▸ WHAT YOU HAVE TO DO:
Skip all lines in the entries below that come before the one containing "0).1 = [[47; 98]]". Repeat that line and the rest exactly.

Content starts

(** Of "/b:/c" a program that is run sees "/b" only: the shell has cut [PATH] where it
    looked. *)
Example path_cut :
  match parsecmd 20 [108; 115] (mk_memory ∅ 1) with
  | Ok (q, m') => ev_environ <$> (perform next_fd (fun _ _ => true) (runcmd [47; 98; 58; 47; 99] bin [] 9 m' (Some q)) ∅ 0).1 = [[47; 98]]
  | Err _ => False
  end.
Proof. vm_compute. reflexivity. Qed.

Content ends

▸ YOUR RESPONSE:
  | Ok (q, m') => ev_environ <$> (perform next_fd (fun _ _ => true) (runcmd [47; 98; 58; 47; 99] bin [] 9 m' (Some q)) ∅ 0).1 = [[47; 98]]
  | Err _ => False
  end.
Proof. vm_compute. reflexivity. Qed.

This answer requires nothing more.